Mike Griffiths, quoted a session by Malcom Gladwell where the level of false confidence was related to the level of information presented. He quoted an example about psychiatrists who were presented with information about patients. With one paragraph of information, their confidence level was 25% and the accuracy of their assessment was about 25%. On the flip side when they were presented with increasing volume of data slowly amounting to 10 pages of information, their accuracy increased marginally to 29% however their confidence increased to 90%.

Matt suggested that some companies are in the business of manufacturing confidence. They use specs, documents, and process as things to lean on. These crutches give them a false confidence that nothing will go terribly wrong.

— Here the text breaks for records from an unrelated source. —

(** A free slot in a [releaseLocked]'s hands goes to the head of a class, or
    back to the free count. *)
Lemma release_inv s : inv_less 1 s -> sys_inv (Sys (releaseLocked (q s)) (reqs s)).
Proof.
  intros (I1 & I2 & I3 & I4 & I5 & I6 & I7 & I8 & I9). rewrite <- inv_less_0. unfold releaseLocked.
  assert (Hgrant : forall id b d p, waits_in s id b -> free (q s) = 0 -> NoDup d -> NoDup p ->
    (forall j, j ∈ d <-> j <> id /\ j ∈ demand (q s)) -> (forall j, j ∈ p <-> j <> id /\ j ∈ prefetch (q s)) ->
    Z.of_nat (length d) + Z.of_nat (length p) <= waiting (q s) ->
    inv_less 0 (Sys (SlotQueue (free (q s)) d p ({[id]} ∪ granted (q s))) (reqs s))).
  { intros id b d p Hwt Hf0 Hnd Hnp Hd Hp Hlen. set (q' := SlotQueue _ _ _ _).
    assert (Hw : forall j c, waits_in (Sys q' (reqs s)) j c <-> j <> id /\ waits_in s j c).
    { intros j c. rewrite !waits_in_class. cbn [q' q reqs granted]. rewrite not_elem_of_union, not_elem_of_singleton. tauto. }
    split_and!; cbn [q' q reqs free demand prefetch granted]; try done; try lia.
    - rewrite (grant_used s id q' b Hwt eq_refl). lia.
    - intros j. by rewrite Hw, Hd, I5.
    - intros j. by rewrite Hw, Hp, I6.
    - intros j [->%elem_of_singleton|Hj]%elem_of_union; [|by apply I7]. destruct Hwt as [[->| ->] _]; split; done.
    - unfold q', waiting in *. cbn [demand prefetch]. lia. }
  destruct (demand (q s)) as [|id d] eqn:Ed.
  - destruct (prefetch (q s)) as [|id p] eqn:Ep.
    + split_and!; cbn [q reqs free demand prefetch granted]; try done; try lia.
      * unfold used in *. cbn [q reqs]. rewrite (msum_ext (weight _) (weight (q s))); [lia|done].
      * unfold waiting. simpl. lia.
    + apply NoDup_cons in I4 as [Hni Hnp]. apply (Hgrant id true); try done.
      * apply I6, elem_of_cons. auto.
      * destruct (decide (0 < free (q s))) as [Hpos|]; [by destruct (I8 Hpos)|lia].
      * intros j. rewrite elem_of_nil. tauto.
      * intros j. rewrite elem_of_cons. split; [intros Hj; split; [by intros ->|auto]|by intros [? [?|?]]].
      * unfold waiting. rewrite Ed, Ep. simpl. lia.
  - apply NoDup_cons in I3 as [Hni Hnd]. apply (Hgrant id false); try done.
    + apply I5, elem_of_cons. auto.
    + destruct (decide (0 < free (q s))) as [Hpos|]; [by destruct (I8 Hpos)|lia].
    + intros j. rewrite elem_of_cons. split; [intros Hj; split; [by intros ->|auto]|by intros [? [?|?]]].
    + intros j. split; [|by intros [_ ?]]. intros Hj. split; [|done]. intros ->.
      assert (waits_in s id false) as [[H1|H1] _] by (apply I5, elem_of_cons; auto);
      apply I6 in Hj as [[H2|H2] _]; congruence.
    + unfold waiting. rewrite Ed. simpl. lia.
Qed.

Lemma release_inv_sys q0 m : inv_less 1 (Sys q0 m) -> sys_inv (Sys (releaseLocked q0) m).
Proof. exact (release_inv (Sys q0 m)). Qed.

Lemma take_free_inv k s :
  inv_less k s -> 0 < free (q s) ->
  inv_less (k + 1) (Sys (SlotQueue (free (q s) - 1) (demand (q s)) (prefetch (q s)) (granted (q s))) (reqs s)).
Proof.
  intros (I1 & I2 & I3 & I4 & I5 & I6 & I7 & I8 & I9) Hpos. destruct (I8 Hpos) as [Hd Hp].
  split_and!; cbn [q reqs free demand prefetch granted]; try done; try lia.
  unfold used in *. cbn [q reqs]. rewrite (msum_ext (weight _) (weight (q s))); [lia|done].
Qed.

Lemma not_granted s id : sys_inv s -> (reqs s !! id = None \/ reqs s !! id = Some Trying) -> id ∉ granted (q s).
Proof.
  intros (_ & _ & _ & _ & _ & _ & I7 & _) Hid Hg. destruct (I7 id Hg) as [[r Hr] Ht]. destruct Hid; congruence.
Qed.

(** A request that holds no slot and waits nowhere takes a free slot. *)
Lemma admit_inv s id :
  sys_inv s -> (reqs s !! id = None \/ reqs s !! id = Some Trying) -> 0 < free (q s) ->
  sys_inv (Sys (SlotQueue (free (q s) - 1) (demand (q s)) (prefetch (q s)) (granted (q s))) (<[id := Holding]> (reqs s))).
Proof.
  intros Hinv Hid Hpos. pose proof (not_granted s id Hinv Hid) as Hng. apply inv_less_0 in Hinv.
  assert (Hold : owt (weight (q s)) id (reqs s !! id) = 0) by (by destruct Hid as [->| ->]).
  pose proof (inv_set_req 0 s id Holding Hinv) as Hset. rewrite Hold in Hset.
  apply (take_free_inv (0 + 0 - weight (q s) id Holding) (Sys (q s) (<[id := Holding]> (reqs s)))) in Hset; try done.
  - apply inv_less_0. exact Hset.
  - intros _. by destruct Hid as [->| ->].
  - by left.
Qed.

Lemma idle_inv s id r :
  sys_inv s -> (reqs s !! id = None \/ reqs s !! id = Some Trying) -> r = Trying \/ r = Done ->
  sys_inv (Sys (q s) (<[id := r]> (reqs s))).
Proof.
  intros Hinv Hid Hr. pose proof (not_granted s id Hinv Hid) as Hng. apply inv_less_0 in Hinv.
  pose proof (inv_set_req 0 s id r Hinv) as Hset. apply inv_less_0.
  replace 0 with (0 + owt (weight (q s)) id (reqs s !! id) - weight (q s) id r).
  - apply Hset; [|by right]. intros _. by destruct Hid as [->| ->], Hr as [->| ->].
  - by destruct Hid as [->| ->], Hr as [->| ->].
Qed.

(** Joining a class at its back. *)
Lemma enqueue_inv s id (b : bool) :
  sys_inv s -> reqs s !! id = Some Trying -> free (q s) <= 0 -> waiting (q s) < maxQueued ->
  let q' := if b then SlotQueue (free (q s)) (demand (q s)) (prefetch (q s) ++ [id]) (granted (q s))
            else SlotQueue (free (q s)) (demand (q s) ++ [id]) (prefetch (q s)) (granted (q s)) in
  sys_inv (Sys q' (<[id := Blocked b]> (reqs s))).
Proof.
  intros Hinv Hid Hf Hw q'. pose proof (not_granted s id Hinv (or_intror Hid)) as Hng.
  destruct Hinv as (I1 & I2 & I3 & I4 & I5 & I6 & I7 & I8 & I9).
  assert (Hnw : forall c : bool, ~ waits_in s id c) by (intros c; rewrite waits_in_class, Hid; by intros [? _]).
  assert (Hwi : forall j c, waits_in (Sys q' (<[id := Blocked b]> (reqs s))) j c <->
                            (j = id /\ c = b) \/ waits_in s j c).
  { intros j c. rewrite !waits_in_class. cbn [q reqs].
    assert (granted q' = granted (q s)) as -> by (unfold q'; by destruct b).
    destruct (decide (j = id)) as [->|Hne]; [rewrite lookup_insert_eq, Hid; simpl; naive_solver|].
    rewrite lookup_insert_ne by done. naive_solver. }
  assert (Hu : used (Sys q' (<[id := Blocked b]> (reqs s))) = used s).
  { unfold used. cbn [q reqs]. rewrite (msum_update (weight (q s)) (weight q')).
    - rewrite Hid. simpl. unfold weight, has_slot.
      assert (granted q' = granted (q s)) as -> by (unfold q'; by destruct b). rewrite bool_decide_false by done. lia.
    - apply (weight_other (q s) q' (reqs s)). intros j _. unfold q'. by destruct b. }
  assert (Hg : forall j, j ∈ granted (q s) -> is_Some (<[id := Blocked b]> (reqs s) !! j) /\ <[id := Blocked b]> (reqs s) !! j <> Some Trying).
  { intros j Hj. destruct (decide (j = id)) as [->|Hne]; [done|]. rewrite lookup_insert_ne by done. auto. }
  split_and!; rewrite ?Hu; unfold q' in *; destruct b; cbn [q reqs free demand prefetch granted] in *;
    try done; try lia; try (unfold waiting in *; cbn [demand prefetch]; rewrite length_app; simpl; lia).
  - apply NoDup_app. split_and!; [done| |apply NoDup_singleton]. intros j Hj ->%list_elem_of_singleton. by apply I5, Hnw in Hj.
  - apply NoDup_app. split_and!; [done| |apply NoDup_singleton]. intros j Hj ->%list_elem_of_singleton. by apply I6, Hnw in Hj.
  - intros j. rewrite Hwi, I5. naive_solver.
  - intros j. rewrite Hwi, elem_of_app, list_elem_of_singleton, I5. naive_solver.
  - intros j. rewrite Hwi, elem_of_app, list_elem_of_singleton, I6. naive_solver.
  - intros j. rewrite Hwi, I6. naive_solver.
Qed.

The problem is when you build confidence with documents and all that, you are nailing yourself down to assumptions that are probably wrong (assumptions always seem to fall by the wayside once things get real). Yeah, you may feel better that you have a recipe written down. But if it’s a recipe for failure, what’s the point?

The same goes for testing. J.B.Rainsberger mentioned that "Integration Tests are a Scam”. The reason being that depending on the kind of integration tests written, a team could get a feeling of false confidence. According to Mark Needham, this holds true for unit tests as well

It's important to ensure that our unit tests are actually testing something useful otherwise the cost of writing and maintaining them will outweigh the benefits that we derive from doing so.

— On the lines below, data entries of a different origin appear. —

(** [known] is whether the file could be stat'ed. *)
Definition verifyStoredDigestFor (known readable : bool) (key : bytes) (f : file) (m : smap) (s : Storage)
    : option bool * Storage :=
  let plain s := (verifyStoredDigest readable f m, s) in
  match extractActionHash key, digestOK s with
  | Some h, Some d =>
      if known && negb (bytes_eqb (default [] (m !! outputIDMetaKey)) []) then
        let '(r, d) := c_get d h in
        let s := with_clean s (cleanKeys s) (Some d) in
        if bool_decide (r = Some (identityOf f)) then (Some true, s)
        else match verifyStoredDigest readable f m with
             | Some true => (Some true, with_clean s (cleanKeys s) (Some (c_put d h (identityOf f))))
             | r => (r, s)
             end
      else plain s
  | _, _ => plain s
  end.

(** The system calls of a repair. *)
Record healEnv := HealEnv { he_open : bool; he_read : bool; he_seek : bool; he_epoch : Z }.

(** The inode behind an open file: the file at [path] while its inode is there. *)
Definition write_fd (path : list bytes) (f : file) (a : F) (s : Storage) : Storage :=
  match files s !! path with
  | Some g => if inode g =? inode f then with_files s (<[path := set_attrs g a]> (files s)) else s
  | None => s
  end.

(** [reconstructOutputID]: the output id, or [None] for any error.  [given] is
    the caller's open file. *)
Definition reconstructOutputID (env : healEnv) (key : bytes) (given : option file) (s : Storage)
    : option bytes * Storage :=
  match (match given with
         | Some f => inl f
         | None => openRaw (ReadEnv (he_open env) true) key s
         end) with
  | inr _ => (None, s)
  | inl f =>
      let want := default [] (getMetadata (fattrs f) !! storedDigestMetaKey) in
      if negb (he_read env) then (None, s)
      else if negb (bodyMatchesStoredDigest (body f) want) then (None, s)
      else match decompressingReader (body f) with
           | None => (None, s)
           | Some (_, CodecNone) => (None, s)
           | Some (st, _) =>
               if bool_decide (is_Some given) && negb (he_seek env) then (None, s)
               else if negb (st_clean st) then (None, s)
               else
                 let outputID := hex_encode (sha256 (st_bytes st)) in
                 let '(a, err) := setMetadata (fattrs f) {[ outputIDMetaKey := outputID ]} in
                 let s := write_fd (keyToPath key) f a s in
                 if bool_decide (is_Some err) then (None, s)
                 else (Some outputID, forgetMeta key s)
           end
  end.

Definition missingOutputID (m : smap) : bool := bytes_eqb (default [] (m !! outputIDMetaKey)) [].

(** [ensureOutputID]: whether the object can be served, and its metadata. *)
Definition ensureOutputID `{!MtimeSort} (env : healEnv) (key : bytes) (m : smap) (given : option file) (s : Storage)
    : bool * smap * Storage :=
  if negb (missingOutputID m) then (true, m, s)
  else match extractActionHash key with
       | None => (true, m, s)
       | Some _ =>
           match reconstructOutputID env key given s with
           | (None, s) => (false, m, with_index s (Index.Remove (he_epoch env) key <$> sIndex s))
           | (Some outputID, s) => (true, <[outputIDMetaKey := outputID]> m, s)
           end
       end.

(** ** What an upload does *)

Definition put_audit (au : option smap) (r : bytes) : smap :=
  match au with
  | Some a => <[str "content_length" := formatInt (Z.of_nat (length r))]> a
  | None => ∅
  end.

Definition put_meta (m : smap) (r : bytes) : smap := <[storedDigestMetaKey := storedDigest (sha256 r)]> m.

Definition put_old (env : putEnv) (key : bytes) (s : Storage) : option file :=
  if pe_stat env then files s !! keyToPath key else None.

(** The file an upload leaves, and the state it leaves it in. *)
Definition put_file (env : putEnv) (key r : bytes) (a : F) : file :=
  File r (pe_modNano env) (pe_atime env) (pe_ino env) a (origKeyOf key).

Definition put_state (env : putEnv) (key r : bytes) (a : F) (s : Storage) : Storage :=
  let s := with_files s (<[keyToPath key := put_file env key r a]> (files s)) in
  let s := forgetEvicted key (forgetMeta key (forgetClean key s)) in
  with_index s (Index.Put (pe_now env) (pe_epoch env) key <$> sIndex s).

Lemma temp_not_path env key key' : tempPath env key <> keyToPath key'.
Proof.
  intros Heq. pose proof (keyToPath_scomp key') as Hs. rewrite <- Heq in Hs. unfold tempPath in Hs.
  apply Forall_app in Hs as [_ Hs]. apply Forall_cons in Hs as [[_ Hc] _].
  change tempFilePrefix with (46 :: drop 1 tempFilePrefix) in Hc. cbn [app] in Hc.
  apply Forall_cons in Hc as [[Hdot _] _]. done.
Qed.

Lemma with_files_id s : with_files s (files s) = s.
Proof. by destruct s. Qed.

Definition temp_created (env : putEnv) : bool :=
  match pe_create env with CreateOK => true | CreateNotExist => pe_mkdir env && pe_create2 env | CreateErr => false end.

(** The body is on disk, with the digest claimed: write_once comes next. *)
Definition put_received (env : putEnv) (r : bytes) (m : smap) : bool :=
  temp_created env && pe_copy env && checkStoredDigest (default [] (m !! storedDigestMetaKey)) (storedDigest (sha256 r)) &&
  negb ((fsyncThresholdBytes <=? Z.of_nat (length r)) && negb (pe_sync env)) && pe_close env.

Likewise, Doug Rathbone mentioned that many teams are satisfied having an automated build in place. The key however, is not to have an automated build but to have an ability to automatically take that build and deploy it.

If you cannot deploy from that build in an automated fashion you are simply moving the dependency on human error further down the chain of production, while at the same time giving yourself false confidence in you ability to ship a project with ease.

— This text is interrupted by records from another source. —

Lemma hist_dom l b : is_Some (hist l !! b) <-> exists p, p ∈ l /\ bucket p = b.
Proof.
  unfold hist. assert (H : forall m, is_Some (foldl (fun m p => bump m (bucket p) p.2) m l !! b) <->
    is_Some (m !! b) \/ exists p, p ∈ l /\ bucket p = b).
  { induction l as [|p l IH]; intros m; cbn [foldl].
    - split; [by left|]. intros [?|(p & Hp & _)]; [done|]. by apply not_elem_of_nil in Hp.
    - rewrite IH. unfold bump. rewrite lookup_insert_is_Some. setoid_rewrite elem_of_cons. split.
      + intros [[<-|[_ ?]]|(q & ? & ?)]; [right; eauto|by left|right; eauto].
      + intros [?|(q & [->|?] & Hq)]; [|by left; left|right; eauto].
        destruct (decide (bucket p = b)) as [->|]; [by left; left|left; right; done]. }
  rewrite H, lookup_empty. split; [intros [[? ?]|?]; [done|done]|by right].
Qed.

(** Adding up buckets is adding up objects. *)
Lemma sum_one (b : Z) x bs : NoDup bs ->
  sumZ (map (fun b' => if b =? b' then x else 0) bs) = if bool_decide (b ∈ bs) then x else 0.
Proof.
  induction 1 as [|b' bs Hn _ IH]; [done|]. cbn [map sumZ foldr]. fold (sumZ (map (fun b' => if b =? b' then x else 0) bs)).
  rewrite IH. destruct (Z.eqb_spec b b') as [->|Hne].
  - rewrite (bool_decide_false (b' ∈ bs)) by done. rewrite bool_decide_true by apply list_elem_of_here. lia.
  - rewrite (bool_decide_ext (b ∈ b' :: bs) (b ∈ bs)); [lia|]. rewrite elem_of_cons. naive_solver.
Qed.

Lemma sum_buckets bs l : NoDup bs ->
  sumZ (map (fun b => weigh (fun p => bucket p =? b) l) bs) = weigh (fun p => bool_decide (bucket p ∈ bs)) l.
Proof.
  intros Hnd. induction l as [|p l IH].
  - unfold weigh. cbn [map sumZ foldr]. induction bs as [|b bs IHbs]; [done|]. cbn. apply NoDup_cons in Hnd as [_ Hnd].
    unfold sumZ in IHbs. by rewrite IHbs.
  - rewrite weigh_cons, <- IH, <- (sum_one (bucket p) p.2 bs Hnd). clear.
    induction bs as [|b bs IH]; [done|]. cbn [map sumZ foldr]. fold (sumZ (map (fun b => weigh (fun p => bucket p =? b) (p :: l)) bs)).
    rewrite IH, weigh_cons. unfold sumZ. destruct (bucket p =? b); lia.
Qed.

Another phenomenon which gives false confidence to the stakeholders is the notion of code freeze. Jonathan Leffler asked an intriguing question about the value of false confidence provided by pretending to be in code freeze situation.

I suspect that calling these situations a "Code Freeze" is some sort of willful Double Think to provide false confidence to stake holders. Or we are pretending to be in a "Code Freeze" situation because according to Scrum after every sprint we should have a shippable piece of software and it is the expectation we are following Scrum. So we must call it what Scrum expects instead of what it really is.

Another, huge area for false confidence building is related to specifications. According to Mike,

Specifications are another area prone to mis-calibration errors too. When we spend a lot of time gathering specifications, validating specifications and elaborating alternative flows and exceptions we build a sense of confidence in them.

What other crutches do you see in your projects which help in building false confidence but do not add value?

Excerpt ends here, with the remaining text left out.